Ma non ha riscoperto solo le proprie radici culturali e identitarie. La Catalogna è riuscita, dentro la Spagna, anche a confermare la propria tradizione di dinamismo economico, imprenditoriale e commerciale.

Da ieri, si trova pericolosamente in bilico sul crinale di una dichiarazione d’indipendenza furbescamente (vedremo quanto) non detta.

Almeno, non proclamata pomposamente, ma brandita come gigantesca arma di ricatto politico nei confronti di Madrid in nome di una trattativa che il governo centrale non vuole aprire, perché non riconosce (a ragione) la legittimità del referendum.

Quel referendum in realtà viola platealmente la Costituzione spagnola che sancisce la unità e indissolubilità di una nazione costituita di “nazionalità”.

Territorio unico, frontiere uniche, Stato unico, pur nella convergenza di anime diverse. Questo stabilisce la Carta che fonda la nuova Spagna.

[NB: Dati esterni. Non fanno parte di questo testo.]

Lemma quiet_dateNow url : Quiet url (dateNow W).
Proof.
  intros s. simpl. split; [reflexivity|]. exists []. now rewrite app_nil_r.
Qed.

Lemma quiet_log url ev : eventUrl ev = url -> Quiet url (log ev).
Proof.
  intros Hev s. simpl. split; [reflexivity|]. exists [ev]. split; [reflexivity|].
  now constructor.
Qed.

Lemma quiet_httpGet url format : Quiet url (httpGet W url format).
Proof.
  intros s. simpl. split; [reflexivity|]. exists [EvAxiosGet url].
  split; [reflexivity|]. now constructor.
Qed.

Lemma quiet_httpFetch url : Quiet url (httpFetch W url).
Proof.
  intros s. simpl. split; [reflexivity|]. exists [EvFetch url].
  split; [reflexivity|]. now constructor.
Qed.

Lemma quiet_cacheContent url format c : Quiet url (cacheContent W url format c).
Proof.
  intros s. rewrite cacheContent_run. simpl. split; [reflexivity|].
  exists []. now rewrite app_nil_r.
Qed.

#[local] Hint Resolve quiet_ret quiet_throw quiet_gets quiet_dateNow quiet_httpGet
  quiet_httpFetch quiet_cacheContent : quiet.

(** Walks through a method: binds are split, matches are decided, and the
    primitive steps are found in the hint base. *)
Ltac quiet :=
  repeat first
    [ solve [auto with quiet]
    | apply quiet_bind; [|intro]
    | match goal with
      | |- Quiet _ (match ?x with _ => _ end) => destruct x
      | |- Quiet _ (if ?b then _ else _) => destruct b
      | |- Quiet _ (let _ := _ in _) => cbv zeta
      end ].

Lemma quiet_extractContent url format : Quiet url (extractContent P W url format).
Proof. unfold extractContent, isCacheValid. quiet. Qed.

Lemma quiet_enhanceContent c url : Quiet url (enhanceContent W c url).
Proof. unfold enhanceContent. quiet. Qed.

La stessa legge istitutiva del referendum (e poi delle procedure transitorie che dovrebbero accompagnare il passaggio a una effettiva indipendenza) anche quella è stata approvata illegalmente dal Parlamento catalano, non con la maggioranza prescritta dei due terzi ma con il 50 per cento più uno.

In una regione, per di più, nella quale anche agli ultimi sondaggi hanno sempre fotografato una bilancia tra sì e no all’indipendenza che pende dalla parte dei no.

Lo si è visto plasticamente con solo in quel mezzo Parlamento che non applaudiva Puigdemont, ma soprattutto nella scesa in piazza nei giorni scorsi del popolo unionista. Catalano e spagnolo.

La frenata di Puigdemont, che in Parlamento annuncia l’indipendenza e subito la sospende, rimanda alle “chiacchiere e distintivo”, specie con l’immediato rifiuto di Rajoy a trattare su queste basi “inaccettabili”.

Ma è anche vero le rivoluzioni nella storia sono sempre state fatte da minoranze. E i percorsi che hanno portato ai grandi cambiamenti non sempre sono stati dritti e lineari.

Puigdemont ha comunque innescato un processo le cui conseguenze non si vedranno subito. E quindi solo il tempo, attraverso la dialettica tra leader politici a Madrid e Barcellona, dirà se siamo di fronte a “tanto fumo e niente arrosto” o a un tipico meccanismo da “apprendisti stregoni”.

Cioè spacconi allo sbaraglio che non sanno prevedere gli effetti disastrosi delle proprie azioni, oppure astuti navigatori attraverso il tira e molla, il passo avanti e quello indietro, della politica politicante.
Certo è che più che giocare con l’acqua come il piccolo mago Topolino, i vertici della politica catalana stanno giocando col fuoco.

E a contrastarli a Madrid c’è una leadership debole come quella che sperimentiamo in tutta Europa. C’è da sperare che abbia ragione Rajoy nel sostenere, come ha fatto dopo il referendum, che quella di Puigdemont e della sua cerchia di secessionisti è soltanto una gigantesca “messa in scena”.

Ma attenzione: la storia ci ha abituato a messinscene che si sono trasformate in tragedia.